Well, since the 1980s the world’s smartest and handsomest scientists have been pushing to implement such an idea onto our aging satellite and spacecraft systems.
Fractionated spacecraft are all the buzz in the aerospace industry [pdf]. To oversimplify the concept for the purpose of entertainment in an otherwise dry blog entry, fractionated spacecraft are like Ocean’s 11. Instead of sending one big monolithic satellite to do the job, you send a bunch of smaller specialized components, like Matt Damon and an Asian guy who does acrobatics.
For your particular mission, you might have a Communications guy, a Sensor guy, a Data guy — even a Golden Eye guy. Your crew can snap together like Lego blocks, or can even fly independently in a tight cluster — a slick, slow-motion, sunglasses-wearing cluster. Throw in a David Holmes soundtrack and you’re set.
So what happens when the Power guy gets nabbed by the cops (hit by an asteroid)?

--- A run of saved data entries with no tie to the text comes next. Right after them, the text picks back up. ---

(** C3 at the configuration of the usage example, against a server that
    accepts the request. *)
Lemma resourceBlobstoreFileCreate_example :
  exists bs : File.t,
    getBlobstoreFileFromResourceData Examples.example_env
    = Done (bs, Examples.example_env)
    /\ let r := BlobStore_File_Create Examples.accepting_client bs tt in
       let log := [CallBlobStoreFileCreate bs] in
       match snd (fst r) with
       | Some err =>
           resourceBlobstoreFileCreate Examples.no_read
             Examples.accepting_client Examples.example_env
           = Done (Some err, mkEnv Examples.example_data (snd r) log)
       | None =>
           let name := File.Name (fst (fst r)) in
           let d' := mkResourceData
                       resourceBlobstoreFileSchema
                       (<["name" := VString name]> Examples.example_attrs)
                       name in
           Id d' = name
           /\ resourceBlobstoreFileCreate Examples.no_read
                Examples.accepting_client Examples.example_env
              = Examples.no_read Examples.accepting_client
                  (mkEnv d' (snd r) log)
       end.
Proof.
  apply (resourceBlobstoreFileCreate_spec Examples.no_read
           Examples.accepting_client Examples.example_env);
    [reflexivity | vm_compute; reflexivity].
Defined.

(** C1: the description of [soft_quota.limit] states a minimum of
    1000000, yet the declared validation accepts 100000, which is
    smaller. *)
Theorem soft_quota_limit_accepts_below_documented_minimum :
  exists s : Schema,
    attr_at ["soft_quota"; "limit"] resourceBlobstoreFileSchema = Some s
    /\ Description s = "The limit in Bytes. Minimum value is 1000000"
    /\ 100000 < documented_limit_minimum
    /\ accepts s "limit" (VInt 100000) = true.
Proof. eexists. repeat split. Qed.

(** C4: with a [nil] blobstore and no error from [Get], and a blobstore
    list that still has an entry, [resourceBlobstoreFileRead] reads the
    name through the [nil] pointer and panics; the id is not cleared and
    nothing is returned. *)
Theorem resourceBlobstoreFileRead_nil_blobstore_panics :
  BlobStore_File_Get Examples.gone_client (Id Examples.example_data) tt
  = ((None, None), tt)
  /\ resourceBlobstoreFileRead Examples.flatten_soft_quota
       Examples.gone_client Examples.example_env
     = Panic "invalid memory address or nil pointer dereference".
Proof. split; reflexivity. Qed.

End NexusFacts.

(* ===================================================================== *)
(** ** The user-token resource: properties *)
(* ===================================================================== *)

Module SecurityFacts.

Import Sdk Client Exec SdkFacts.
Import security Security.

Section Callbacks.

Context {W : Type}.
Variable ResourceID : Schema.

(** Both attributes are booleans on resource data typed by the
    resource's schema. *)
Lemma user_token_attributes (d : ResourceData) :
  rd_schema d = resourceSecurityUserTokenSchema ResourceID ->
  well_typed d = true ->
  exists enabled protect : bool,
    Get "enabled" d = VBool enabled
    /\ Get "protect_content" d = VBool protect.
Proof.
  intros Hs Hwt.
  destruct (Get_bool d "enabled" _ Hwt ltac:(rewrite Hs; reflexivity)
              eq_refl) as [en Hen].
  destruct (Get_bool d "protect_content" _ Hwt
              ltac:(rewrite Hs; reflexivity) eq_refl) as [pc Hpc].
  by exists en, pc.
Qed.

Unlike the movie, this probably won’t be part of a planned, overly-complex unnecessary ploy to thwart the bad-guy. Well, you have a number of options. You could simply plug-in that backup redundant Power guy you sent up with your crew. You could commission a new Power guy from that DirecTV cluster orbiting nearby, renewing your damn 2-year contract. Or maybe you can take this opportunity to send up that new and improved Power guy 2.0 your customer has been talking up.
With fractionation, the spacecraft becomes upgradable and serviceable on the fly. Assuming a common bus, additional payloads are installed and repairs can be performed without rendering your former platform obsolete. There are ramp-up benefits as well. In the past, a single payload development delay could set back the entire mission for years. Now an asset can be deployed in pieces, utilizing some creative launch scheduling to minimize delay cost.
There are some natural downsides to the idea. There needs to be an agreed common bus system amunst the top satellite manufacturers. And there are certainly some technical details that need addressing, namely how to essentially build an IKEA satellite from 26,000 miles away.
Last year, DARPA announced contracts for the preliminary development phase of a fractionated spacecraft program to Northrop Grumman, Boeing, Lego, Lockheed Martin, and Orbital Sciences. [pdf] What? Did you guys get a group rate or something?